HOW TO COMPLETE THIS TASK
Please copy the leading lines of the entries below exactly, concluding with the line in which "[db.updateUser], [db.createAuditLog])." occurs.

Top of INFORMATION SHOWN

(** * StudyQ: the account guard of [services/authService.ts]

    A shallow embedding of [AuthService.login], [AuthService.changePassword],
    [AuthService.resetUserPassword], [AuthService.generateTempPassword] and
    [AuthService.logAuditEvent], together with the helpers of
    [lib/supabase.ts] they call ([db.getUserByUsername], [db.getUserById],
    [db.updateUser], [db.createAuditLog]).

    Conventions of the embedding.
    - A timestamp (an ISO string in the source, compared through [new Date])
      is the number of milliseconds since the epoch, a [Z].
    - A nullable column is an [option].
    - The hosted store is a list of rows; what the outside world answers during
      one call (clock readings, store faults, random draws, the bcrypt salt) is
      an [Env], one per call.
    - [async] code is sequential here: every [await] is a bind of the monad [M],
      which threads the [World] and an exception.
    - [bcrypt.hash], [bcrypt.compare] and [btoa(JSON.stringify(..))] are
      parameters of the service; they are total, and strings are byte strings. *)

From Stdlib Require Import String Ascii ZArith List Bool Lia DecimalString.
Import ListNotations.

Open Scope string_scope.
Open Scope Z_scope.

(** ** Data model *)

Inductive Role : Type := admin | teacher | student.

(** A row of the [users] table, as [select('*')] returns it. *)
Module Row.
Record t : Type := mk {
    user_id : string;
    name : string;
    email : string;
    role : Role;
    password_hash : string;
    whatsapp_number : option string;
    academic_year : option Z;
    current_semester : option Z;
    is_active : bool;
    force_password_change : bool;
    failed_login_attempts : option Z;
    locked_until : option Z;
    last_login : option Z;
    created_at : Z
  }.
End Row.

(** [interface AuthUser]: the public profile, without the password hash and
    without the lockout columns. *)
Module AuthUser.
Record t : Type := mk {
    user_id : string;
    name : string;
    email : string;
    role : Role;
    whatsapp_number : option string;
    academic_year : option Z;
    current_semester : option Z;
    is_active : bool;
    force_password_change : bool;
    last_login : option Z;
    created_at : Z
  }.
End AuthUser.

Record LoginCredentials : Type := {
  username : string;
  password : string
}.

(** The object literal handed to [db.updateUser]: a key that is absent leaves
    the column alone; [locked_until: null] is [Some None]. *)
Record Updates : Type := {
  set_failed_login_attempts : option Z;
  set_locked_until : option (option Z);
  set_last_login : option Z;
  set_password_hash : option string;
  set_force_password_change : option bool
}.

Definition or_else {A : Type} (o : option A) (d : A) : A :=
  match o with Some a => a | None => d end.

Definition apply_updates (u : Updates) (r : Row.t) : Row.t :=
  {| Row.user_id := Row.user_id r;
     Row.name := Row.name r;
     Row.email := Row.email r;
     Row.role := Row.role r;
     Row.password_hash := or_else (set_password_hash u) (Row.password_hash r);
     Row.whatsapp_number := Row.whatsapp_number r;
     Row.academic_year := Row.academic_year r;
     Row.current_semester := Row.current_semester r;
     Row.is_active := Row.is_active r;
     Row.force_password_change :=
       or_else (set_force_password_change u) (Row.force_password_change r);
     Row.failed_login_attempts :=
       match set_failed_login_attempts u with
       | Some n => Some n
       | None => Row.failed_login_attempts r
       end;
     Row.locked_until := or_else (set_locked_until u) (Row.locked_until r);
     Row.last_login :=
       match set_last_login u with
       | Some t => Some t
       | None => Row.last_login r
       end;
     Row.created_at := Row.created_at r |}.

(** [JSON.stringify({ message: details })], kept structured. *)
Inductive Json : Type := JsonMessage (message : string).

(** A row of the [audit_trail] table. *)
Module Audit.
Record t : Type := mk {
    user_id : option string;
    action : string;
    details : Json;
    ip_address : string;
    user_agent : string;
    created_at : Z
  }.
End Audit.

(** The payload of [generateToken]. *)
Record TokenPayload : Type := {
  tok_user_id : string;
  tok_role : Role;
  iat : Z;
  exp : Z
}.

(** What the supabase client reports in [error]. *)
Record PostgrestError : Type := {
  code : string;
  message : string
}.

Inductive Exn : Type :=
| DbError (e : PostgrestError)
| DomError (what : string).

(** The result objects of the three operations. *)
Record LoginResult : Type := {
  success : bool;
  user : option AuthUser.t;
  token : option string;
  error : option string
}.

Bottom of INFORMATION SHOWN

RESPONSE TO THIS TASK
(** * StudyQ: the account guard of [services/authService.ts]

    A shallow embedding of [AuthService.login], [AuthService.changePassword],
    [AuthService.resetUserPassword], [AuthService.generateTempPassword] and
    [AuthService.logAuditEvent], together with the helpers of
    [lib/supabase.ts] they call ([db.getUserByUsername], [db.getUserById],
    [db.updateUser], [db.createAuditLog]).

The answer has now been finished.